Still, reflecting on her experience, she believes that the mental challenges were “much harder” than the physical challenges. She kept going by thinking “about the people of Palestine, who haven’t given up for nearly two years”, as well as her own Palestinian grandmother. “She kept the key to her home until her final moments, always hoping to go back.”
The hunger striking movement has grown as the threat of famine in Gaza has mounted. Israel stopped all deliveries of humanitarian aid and commercial supplies to Gaza on March 2, resuming its assault two weeks later and ending a two-month ceasefire with Hamas. On May 19, some aid was authorised to enter for the first time since March, but only five aid trucks had reached Gaza by Tuesday (May 20) afternoon. According to Jens Laerke, a spokesperson for the UN humanitarian office, aid workers had not been permitted to distribute the supplies either.

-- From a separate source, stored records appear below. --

(** * The Picorules Book: registry, hash router, search filter and theme

    A shallow embedding of the browser application of the documentation
    site: the document registry ([docs/index.ts]), the hash router
    ([hooks/useHashRouter.ts]) and the component state of [App.tsx]
    (selection, search query, theme).

    JavaScript strings are modelled as [string]: a sequence of code units,
    restricted to the range U+0000..U+00FF (one [ascii] per code unit).
    The registry, every URL fragment a browser reports and the two theme
    literals all live in that range. *)

From Stdlib Require Import Ascii Bool Arith Lia.
From stdpp Require Import gmap strings list.

Declare Scope js_scope.
Delimit Scope js_scope with js.
Infix "===" := String.eqb (at level 70, no associativity) : js_scope.
Open Scope js_scope.

(* Appending to a string literal computes under [simpl]. *)
#[local] Arguments String.append !s1 s2 : simpl nomatch.

(** ** String built-ins *)

Module JS.

(** ECMAScript LineTerminator code units below U+0100: LF and CR. *)
Definition isLineTerminator (c : ascii) : bool :=
  match c with
  | "010" | "013" => true
  | _ => false
  end%char.

(** ECMAScript WhiteSpace code units below U+0100: TAB, VT, FF, SP, NBSP. *)
Definition isWhiteSpace (c : ascii) : bool :=
  match c with
  | "009" | "011" | "012" | " " | "160" => true
  | _ => false
  end%char.

(** What [String.prototype.trim] strips: WhiteSpace and LineTerminator. *)
Definition isTrimmed (c : ascii) : bool := isWhiteSpace c || isLineTerminator c.

(** [s.startsWith(p)] *)
Fixpoint startsWith (s p : string) {struct p} : bool :=
  match p, s with
  | EmptyString, _ => true
  | String _ _, EmptyString => false
  | String b p', String a s' => Ascii.eqb a b && startsWith s' p'
  end.

(** [s.slice(n)] for [0 <= n]. *)
Fixpoint slice (n : nat) (s : string) : string :=
  match n, s with
  | O, _ => s
  | S _, EmptyString => EmptyString
  | S n', String _ s' => slice n' s'
  end.

(** [s.includes(q)]: [q] occurs in [s] at some position; the empty
    string occurs in every string. *)
Fixpoint includes (s q : string) : bool :=
  startsWith s q ||
  match s with
  | EmptyString => false
  | String _ s' => includes s' q
  end.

UN humanitarian chief Tom Fletcher described the paltry aid as “a drop in the ocean of what is urgently needed”, with an assessment by the UN-backed Integrated Food Security Phase Classification warning that half a million people face starvation if Israel does not allow adequate aid into Gaza; Fletcher told the BBC on Tuesday morning that 14,000 babies could die in Gaza in 48 hours if aid did not reach them in time. Last week, it was reported that 57 children had already died from the effects of malnutrition over the past 11 weeks.

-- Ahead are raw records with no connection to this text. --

(** * bowtie2: SSE dynamic-programming matrix, backtrace masks and scoring bounds

    A shallow embedding of [aligner_swsse.h] (struct [SSEMatrix]: the striped
    element accessor, the 16-bit per-cell mask words, [analyzeCell]) and of
    [scoring.cpp] ([maxReadGaps], [maxRefGaps], [nFilter], [nFilterPair]),
    with the properties the design document states about them.

    Conventions.
    - C++ integers are [Z] with the wrap-around of their type written out:
      [usz] for [size_t], [s32] for [int], [s64] for [int64_t] (= [TAlScore]),
      [u16] for the [uint16_t] mask words.
    - A call either returns or stops: [assert] failures (only when the build
      keeps assertions), reads outside a buffer, division by zero, and loops
      that do not finish are outcomes of their own.
    - [EList<uint16_t> masks_] is a list updated by index; the vector buffer
      [bufal_] is the flat list of its bytes (sixteen per [__m128i]). *)

From Stdlib Require Import ZArith Lia Bool List SpecFloat.
From stdpp Require Import base tactics option list.

Local Open Scope Z_scope.

(** ** Outcomes of a call *)

Inductive fault : Set :=
| AssertionFailure   (* an [assert] of the source does not hold *)
| OutOfRange         (* an index outside the buffer it is applied to *)
| DivisionByZero
| OutOfFuel.         (* the loop did not finish within the given fuel *)

Inductive outcome (A : Type) : Type :=
| Ret (a : A)
| Stop (f : fault).
Arguments Ret {A} a.
Arguments Stop {A} f.

#[global] Instance outcome_ret : MRet outcome := fun _ a => Ret a.
#[global] Instance outcome_bind : MBind outcome := fun _ _ k o =>
  match o with
  | Ret a => k a
  | Stop f => Stop f
  end.

(** [assert(c)]: checked only in a build that keeps assertions. *)
Definition assert_ (assertions : bool) (c : bool) : outcome unit :=
  if assertions && negb c then Stop AssertionFailure else Ret tt.

(** Indexing a buffer; the source's containers do not extend on a miss. *)
Definition at_ (l : list Z) (i : Z) : outcome Z :=
  if i <? 0 then Stop OutOfRange else
  match l !! Z.to_nat i with
  | Some x => Ret x
  | None => Stop OutOfRange
  end.

Definition store_ (l : list Z) (i : Z) (x : Z) : outcome (list Z) :=
  if (0 <=? i) && (i <? Z.of_nat (length l))
  then Ret (<[Z.to_nat i := x]> l)
  else Stop OutOfRange.

(** ** Machine integers *)

Definition usz (z : Z) : Z := z mod 2 ^ 64.
Definition u16 (z : Z) : Z := z mod 2 ^ 16.
Definition s32 (z : Z) : Z := (z + 2 ^ 31) mod 2 ^ 32 - 2 ^ 31.
Definition s64 (z : Z) : Z := (z + 2 ^ 63) mod 2 ^ 64 - 2 ^ 63.
Definition s16 (z : Z) : Z := (z + 2 ^ 15) mod 2 ^ 16 - 2 ^ 15.

(** ** struct SSEMatrix *)

Definition E : Z := 0.
Definition F : Z := 1.
Definition H : Z := 2.
Definition TMP : Z := 3.

Record SSEMatrix : Type := mkSSEMatrix {
  inited_      : bool;
  nrow_        : Z;
  ncol_        : Z;
  nvecrow_     : Z;
  nveccol_     : Z;
  wperv_       : Z;
  vecshift_    : Z;
  nvecPerCol_  : Z;
  nvecPerCell_ : Z;
  colstride_   : Z;
  rowstride_   : Z;
  masks_       : list Z;   (* EList<uint16_t> *)
  bufal_       : list Z    (* the bytes of the __m128i buffer *)
}.

Definition with_masks (m : SSEMatrix) (ms : list Z) : SSEMatrix :=
  mkSSEMatrix (inited_ m) (nrow_ m) (ncol_ m) (nvecrow_ m) (nveccol_ m)
    (wperv_ m) (vecshift_ m) (nvecPerCol_ m) (nvecPerCell_ m)
    (colstride_ m) (rowstride_ m) ms (bufal_ m).

(** [row * ncol_ + col], in [size_t]. *)
Definition cell_index (m : SSEMatrix) (row col : Z) : Z :=
  usz (usz (row * ncol_ m) + col).

(** *** The mask word of a cell *)

Definition reportedThrough (m : SSEMatrix) (row col : Z) : outcome bool :=
  w ← at_ (masks_ m) (cell_index m row col);
  mret (negb (Z.land w (Z.shiftl 1 0) =? 0)).

Definition setReportedThrough (m : SSEMatrix) (row col : Z) : outcome SSEMatrix :=
  w ← at_ (masks_ m) (cell_index m row col);
  ms ← store_ (masks_ m) (cell_index m row col) (u16 (Z.lor w (Z.shiftl 1 0)));
  mret (with_masks m ms).

Definition isHMaskSet (m : SSEMatrix) (row col : Z) : outcome bool :=
  w ← at_ (masks_ m) (cell_index m row col);
  mret (negb (Z.land w (Z.shiftl 1 1) =? 0)).

(** The two compound assignments of a mask setter:
    [masks_[i] &= ~(clr); masks_[i] |= (bits);]. *)
Definition mask_update (m : SSEMatrix) (row col : Z) (clr bits : Z)
  : outcome SSEMatrix :=
  let i := cell_index m row col in
  w ← at_ (masks_ m) i;
  ms1 ← store_ (masks_ m) i (u16 (Z.land w (Z.lnot clr)));
  w1 ← at_ ms1 i;
  ms2 ← store_ ms1 i (u16 (Z.lor w1 bits));
  mret (with_masks m ms2).

Section Build.
(** [assertions]: the build keeps [assert] (no [NDEBUG]). *)
Variable assertions : bool.

Definition hMaskSet (m : SSEMatrix) (row col : Z) (mask : Z) : outcome SSEMatrix :=
  _ ← assert_ assertions (mask <? 32);
  mask_update m row col (Z.shiftl 31 1)
    (Z.lor (Z.shiftl 1 1) (s32 (Z.shiftl mask 2))).

Definition isEMaskSet (m : SSEMatrix) (row col : Z) : outcome bool :=
  w ← at_ (masks_ m) (cell_index m row col);
  mret (negb (Z.land w (Z.shiftl 1 7) =? 0)).

Definition eMaskSet (m : SSEMatrix) (row col : Z) (mask : Z) : outcome SSEMatrix :=
  _ ← assert_ assertions (mask <? 4);
  mask_update m row col (Z.shiftl 7 7)
    (Z.lor (Z.shiftl 1 7) (s32 (Z.shiftl mask 8))).

Definition isFMaskSet (m : SSEMatrix) (row col : Z) : outcome bool :=
  w ← at_ (masks_ m) (cell_index m row col);
  mret (negb (Z.land w (Z.shiftl 1 10) =? 0)).

Definition fMaskSet (m : SSEMatrix) (row col : Z) (mask : Z) : outcome SSEMatrix :=
  _ ← assert_ assertions (mask <? 4);
  mask_update m row col (Z.shiftl 7 10)
    (Z.lor (Z.shiftl 1 10) (s32 (Z.shiftl mask 11))).

(** The stored H mask as [analyzeCell] reads it:
    [(masks_[row * ncol_ + col] >> 2) & 31]. *)
Definition hMaskGet (m : SSEMatrix) (row col : Z) : outcome Z :=
  w ← at_ (masks_ m) (cell_index m row col);
  mret (Z.land (Z.shiftr w 2) 31).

We’ll continue until our university takes action against its complicity in this genocide
“I’ve never felt more grounded or connected to the Palestinian struggle for liberation until now,” Deriche says. “One of the biggest things that keeps me going is knowing that I can break the strike at any time. I have the privilege to access food and healthcare whenever, but our brothers and sisters in Gaza do not.”
22-year-old Phia Dornberg is also taking part in a hunger strike alongside other students and faculty at the University of Oregon. She’s on the second day of her strike when we speak. “I didn’t realise how much I would think about the impact of not being able to eat and have that as part of your routine. There’s a psychological impact on top of the physical impact, which I wasn’t expecting,” she says. Being able to communicate with families in Gaza is getting her through the hardest moments. “Just giving them updates, to give them a little bit of hope… it’s very motivating, and it’s definitely kept me going.”
Hunger striking has long been used as a protest tactic by Palestinians and pro-Palestinian allies. In 1968, less than a year after the 1967 Naksa, Palestinian prisoners in Nablus Prison engaged in a three-day hunger strike to fight for an end to routine beatings and better living conditions within the prison. In 1970, Palestinian women imprisoned in Neve Tirza Prison led a nine-day hunger strike to demand sanitary products. In 1980, three Palestinian prisoners – Rasem Halaweh, Ishak Maragheh and Ali Al-Jaafri – died after being force-fed by Israeli prison guards during a 33-day-long hunger strike for better living conditions at Nafha prison. Many of these strikes were successful in achieving their demands.
Deriche is acutely conscious of the long history of hunger striking in the fight for Palestinian liberation. “Being Algerian, and having older relatives who were part of the Algerian revolution against French colonialism – who faced famine and starvation and participated in hunger strikes as well – I had no doubt I would do this hunger strike,” Deriche says. “[Palestinians] are literally my brothers and sisters [...] I feel and see their struggle every day.”
Alongside expressing solidarity with those in Gaza, the striking students have clear demands. Disclosure and divestment remain a key concern, with students demanding that their universities be transparent about where they get their funding and end their complicity in genocide by divesting from companies that profit from Israel’s continued siege on Gaza (at Stanford, this includes Lockheed Martin, Chevron, and Palantir Technologies). Students are also keen to protect freedom of speech on campus, with the Stanford strikers demanding that university president Jonathan Levin call on District Attorney Jeff Rosen to drop the charges brought against 12 students and alumni arrested during a pro-Palestinian protest in June 2024. Many are also asking their universities to introduce scholarship schemes for Gazan students.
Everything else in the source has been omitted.